A HAPPY Meeting of Public Health and the Arts
Tony Award-winning actor and producer Michael Shulman appreciates the power and potential of artist-driven work.
The founder of SAND & SNOW Entertainment, a stage and screen production company dedicated to creating works meant to stir up social conversation, has spent a large part of his career developing and participating in purposeful art. So it’s perhaps fitting the 2004 Yale graduate, who majored in Art History, would become the first major donor to support the Humanities, Arts and Public Health Practice at Yale, or the HAPPY Initiative.
“The arts, to me, have an ability like no other medium to change the conversation and to lift up and unite communities,” Shulman said. “And that is so essential, even more so now during the COVID-19 pandemic, when so many of us are fractured and so often feel alone.”
Established at the Yale School of Public Health in 2019, the HAPPY Initiative is a collaborative endeavor encompassing Yale’s Schwarzman Center (a central community space for public gatherings and the arts) and the schools of Medicine, Nursing, Music, Drama, Art, Divinity, Architecture and Management.
“The HAPPY at Yale initiative is about leveraging the rich resources across Yale to improve health messaging and the health of communities,” said initiative director Judith Lichtman, Ph.D. ’96, M.P.H. ’88, chair of the YSPH Department of Chronic Disease Epidemiology and the Susan Dwight Bliss Professor of Epidemiology.
Lichtman said she is extremely grateful for Shulman’s gift, which has allowed HAPPY to bring aboard Dr.

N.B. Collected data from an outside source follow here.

(** X5. The recommendations are a selection, in the fixed order of the
    five tests, of the five possible lines, each at most once: the line on
    critical findings is there exactly when there is a critical finding,
    the lines on memory, concurrency and UI exactly when the category has
    more than 3, 3 and 2 findings, the profiling line exactly when the
    (unrounded) score is below 70. A scan without findings recommends
    nothing. *)
Theorem recommendations_in_fixed_order (st : analyzer) :
  recommendations (_generate_summary st)
    `sublist_of` all_recommendations (count_severity CRITICAL (metrics st))
  /\ NoDup (recommendations (_generate_summary st))
  /\ (fix_critical (count_severity CRITICAL (metrics st))
        ∈ recommendations (_generate_summary st)
      <-> (0 < count_severity CRITICAL (metrics st))%nat)
  /\ ("Review memory management patterns" ∈ recommendations (_generate_summary st)
      <-> (3 < count_category MEMORY (metrics st))%nat)
  /\ ("Audit concurrency patterns for thread safety"
        ∈ recommendations (_generate_summary st)
      <-> (3 < count_category CONCURRENCY (metrics st))%nat)
  /\ ("Optimize UI operations for responsiveness"
        ∈ recommendations (_generate_summary st)
      <-> (2 < count_category UI (metrics st))%nat)
  /\ ("Consider performance profiling with Instruments"
        ∈ recommendations (_generate_summary st)
      <-> (performance_score_of (metrics st) < 70)%Q)
  /\ (metrics st = [] -> recommendations (_generate_summary st) = []).
Proof.
  assert (Hsub : recommendations (_generate_summary st)
                   `sublist_of` all_recommendations (count_severity CRITICAL (metrics st))).
  { rewrite recommendations_of_summary. unfold all_recommendations.
    repeat case_match; simpl;
      repeat first [apply sublist_nil_l | apply sublist_skip | apply sublist_cons]. }
  split; [exact Hsub|]. split.
  { eapply sublist_NoDup; [apply all_recommendations_NoDup|exact Hsub]. }
  rewrite recommendations_of_summary.
  rewrite !elem_of_app, !elem_of_if_singleton, !Nat.ltb_lt.
  assert (Hlt : match (performance_score_of (metrics st) ?= 70)%Q with
                | Lt => true | _ => false end = true
                <-> (performance_score_of (metrics st) < 70)%Q).
  { rewrite Qlt_alt. destruct (performance_score_of (metrics st) ?= 70)%Q; split; done. }
  rewrite Hlt. unfold fix_critical.
  repeat split; try (intros; by intuition discriminate).
  intros Hnil. rewrite Hnil. reflexivity.
Qed.

Lemma recommendations_in_fixed_order_witness :
  recommendations (_generate_summary initial) = [].
Proof.
  destruct (recommendations_in_fixed_order initial) as (_ & _ & _ & _ & _ & _ & _ & H).
  by apply H.
Defined.

(** ** The file-level checks *)

(** X6. [_check_specific_issues] appends at most four findings to the
    metrics, one at most per check: they have no line number, carry the
    name of the file, and their names are pairwise different; nothing is
    printed. *)
Theorem specific_issues_are_file_level (content : string) (lines : list string)
    (file_name : string) (st : analyzer) :
  exists added,
    metrics (_check_specific_issues content lines file_name st)
    = (metrics st ++ added)%list
    /\ stdout (_check_specific_issues content lines file_name st) = stdout st
    /\ (length added <= 4)%nat
    /\ Forall (fun m => line m = None /\ file m = file_name) added
    /\ NoDup (name <$> added)
    /\ name <$> added
       `sublist_of` [ "Excessive UserDefaults Access"; "Large File";
                      "Synchronous Network Call"; "Excessive Force Unwrapping" ].
Proof.
  exists (specific_metrics content lines file_name).
  rewrite emits_check_specific_issues. unfold extend; simpl.
  split; [done|]. split; [by rewrite app_nil_r|].
  assert (Hsub : name <$> specific_metrics content lines file_name
                 `sublist_of` [ "Excessive UserDefaults Access"; "Large File";
                                "Synchronous Network Call"; "Excessive Force Unwrapping" ]).
  { unfold specific_metrics. repeat case_match; simpl;
      repeat first [apply sublist_nil_l | apply sublist_skip | apply sublist_cons]. }
  split; [|split; [|split; [|exact Hsub]]].
  - apply sublist_length in Hsub. by rewrite length_fmap in Hsub.
  - by apply specific_metrics_all.
  - eapply sublist_NoDup; [|exact Hsub].
    repeat (apply NoDup_cons; split;
            [rewrite ?elem_of_cons, elem_of_nil; intuition discriminate|]).
    apply NoDup_nil_2.
Qed.

(** ** Which rule gives which severity and category *)

Lemma contains_cons p c s : Str.contains p s = true -> Str.contains p (String c s) = true.
Proof. intros H. simpl. rewrite H. apply orb_true_r. Qed.

Lemma startswith_prefix p1 p2 s :
  Str.startswith (p1 ++ p2) s = true -> Str.startswith p1 s = true.
Proof.
  revert s. induction p1 as [|a p1 IH]; intros s; [done|].
  destruct s as [|b s]; simpl; [done|].
  rewrite !andb_true_iff. intros [? ?]. split; [done|by apply IH].
Qed.

Lemma contains_prefix p1 p2 s :
  Str.contains (p1 ++ p2) s = true -> Str.contains p1 s = true.
Proof.
  induction s as [|c s IH]; simpl; rewrite !orb_true_iff.
  - intros [H|H]; [|done]. left. by apply (startswith_prefix p1 p2).
  - intros [H|H]; [left; by apply (startswith_prefix p1 p2 (String c s))|right; by apply IH].
Qed.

Neal Baer, M.D., an award-winning showrunner, television writer/producer, author and public health advocate, who has long used art platforms to bring attention to and spur discussions about important public health issues. Baer served as executive producer and showrunner of the hit series Designated Survivor,Under the Dome,Law & Order: Special Victims Unit and ER. He was also executive producer of the documentary Welcome to Chechnya, which won a Special Jury Award at the 2020 Sundance Film Festival, received the Peabody Award in 2020 and was nominated for a Primetime Emmy Award.
As a visiting scholar and lecturer, Baer will be co-teaching HAPPY’s inaugural Humanities, Arts and Public Health Practice course in the spring of 2022.